While Chinese manufacturing favors cheap gadgets, clothing, toys and other consumer items, US manufacturing is skewed toward higher value products, like airplanes and weapons. And there’s no question that Chinese manufacturing has grown faster and is still growing faster than in other countries. But the idea that the country that manufactures more goods that any other can’t manufacture goods is bizarre. It can be done. It will just cost a little more.
And there are many other potential manufacturing locations besides China and the US.
Why do companies offshore manufacturing to China? One reason is that labor is cheap. The average — not the minimum, the average — hourly wage in China is $1.36 per hour (in the United states, it’s $32 per hour).
Another reason is that many Chinese manufacturing companies cheat and lie, facts clearly exposed in Apple’s report.
The saddest part of this very sad story is that the factories audited by Apple represent the very best in Chinese manufacturing, and Apple itself is probably doing far more to address abuses than most other companies. The rest of the industry in China is characterized by abuses far worse.

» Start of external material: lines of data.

Lemma synthesis_effect onePagers s0 :
  triple (eq s0) (synthesis w em brief ids onePagers)
    (fun r s' =>
       banners s' = banners s0 ++ [SynthesisPhase] /\
       result_log r = log s' /\
       exists y ended total,
         log s' = mkLog (steps (log s0) ++ [y]) (startTime (log s0))
                    (Some ended) (Some total) /\
         synthesis_step y)
    (fun t s' => fresh t /\ log s' = log s0 /\ banners s' = banners s0 ++ [SynthesisPhase])
    (fun s' => log s' = log s0 /\ banners s' = banners s0 ++ [SynthesisPhase]).
Proof.
  unfold synthesis.
  apply triple_bind with
    (Q1 := fun _ s' => log s' = log s0 /\ banners s' = banners s0 ++ [SynthesisPhase]).
  { apply triple_modify. intros s <-. split; reflexivity. }
  intros _. cbv beta. repeat pass.
  match goal with
  | |- triple _ (bind (push_step ?st) _) _ _ _ =>
      apply triple_bind with
        (Q1 := fun _ s' => log s' = add_step (log s0) st /\
                           banners s' = banners s0 ++ [SynthesisPhase])
  end.
  { apply triple_modify. intros s [Hl Hb].
    cbn. rewrite Hl. split; [reflexivity | exact Hb]. }
  intros _. pass.
  eapply triple_bind; [apply finalize_effect|].
  intros ?. cbv beta. apply triple_exists. intros ended. apply triple_exists. intros total.
  apply step_get_log. intros l.
  apply step_emit_final;
    [assumption | stable_tac | intros s (Hl & _); cbn; now rewrite Hl |].
  apply step_get_log. intros l'. apply triple_ret.
  intros s (Hl' & _ & Hl & Hb). split; [exact Hb|]. split; [exact Hl'|].
  eexists _, ended, total. split; [exact Hl|]. repeat split.
Qed.

(** Lines 324 to 353: the [catch] clause logs its step, finalizes the log
    and throws the error with the log attached. *)
Lemma catch_effect e s0 :
  triple (eq s0) (catch_block w em ids (ThrownError e None))
    (fun _ _ => False)
    (fun t s' =>
       t = ThrownError e (Some (log s')) /\
       banners s' = banners s0 /\
       exists err ended total,
         log s' = mkLog (steps (log s0) ++ [err]) (startTime (log s0))
                    (Some ended) (Some total) /\
         error_step (message_of e) err)
    (fun _ => False).
Proof.
  unfold catch_block.
  apply triple_bind with
    (Q1 := fun _ s' => exists ended total,
             log s' = mkLog (steps (log s0)) (startTime (log s0)) (Some ended) (Some total) /\
             banners s' = banners s0).
  { intros s <-. apply (@finalize_effect (log s0) (banners s0)). auto. }
  intros _. apply triple_exists. intros ended. apply triple_exists. intros total.
  pass.
  match goal with
  | |- triple _ (bind (push_step ?st) _) _ _ _ =>
      apply triple_bind with
        (Q1 := fun _ s' =>
                 log s' = mkLog (steps (log s0) ++ [st]) (startTime (log s0))
                            (Some ended) (Some total) /\
                 banners s' = banners s0)
  end.
  { apply triple_modify. intros s [Hl Hb]. cbn. rewrite Hl. auto. }
  intros _. apply step_get_log. intros l.
  apply step_emit_final;
    [assumption | stable_tac | intros s (Hl & _); cbn; now rewrite Hl |].
  apply step_get_log. intros l'. apply triple_throw.
  intros s (Hl' & _ & Hl & Hb). cbn [attach]. rewrite Hl'.
  split; [reflexivity|]. split; [exact Hb|].
  eexists _, ended, total. split; [exact Hl|]. repeat split.
Qed.
End SpecialistFacts.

Many of the devices covered by gadget blogs and lusted over by consumer electronics fans are incredibly cheap products sold on ecommerce sites like Alibaba (recently embroiled in a massive fraud scandal) or via catalogs like Brando.
These sites sell hundreds of thousands of no-name consumer electronics built using standards far below those at Foxconn.
Consumer electronics as cheap as these unbelievably cheap no-name gadgets made in China tend to be manufactured by factories that abuse workers, employ children, poison the environment and lie about it all.
The bottom line is that there’s no such thing as a cheap gadget. We can either pay with a few extra dollars, or we can let impoverished youth in China pay with their lives, their health and their happiness.
Besides, cheap devices don’t enable people to save money. Most people spend the same money as they otherwise would – but then buy more gadgets.
I think it’s time we realize that we don’t need more gadgets. We need more concern about where our phones, tablets and other consumer electronics come from.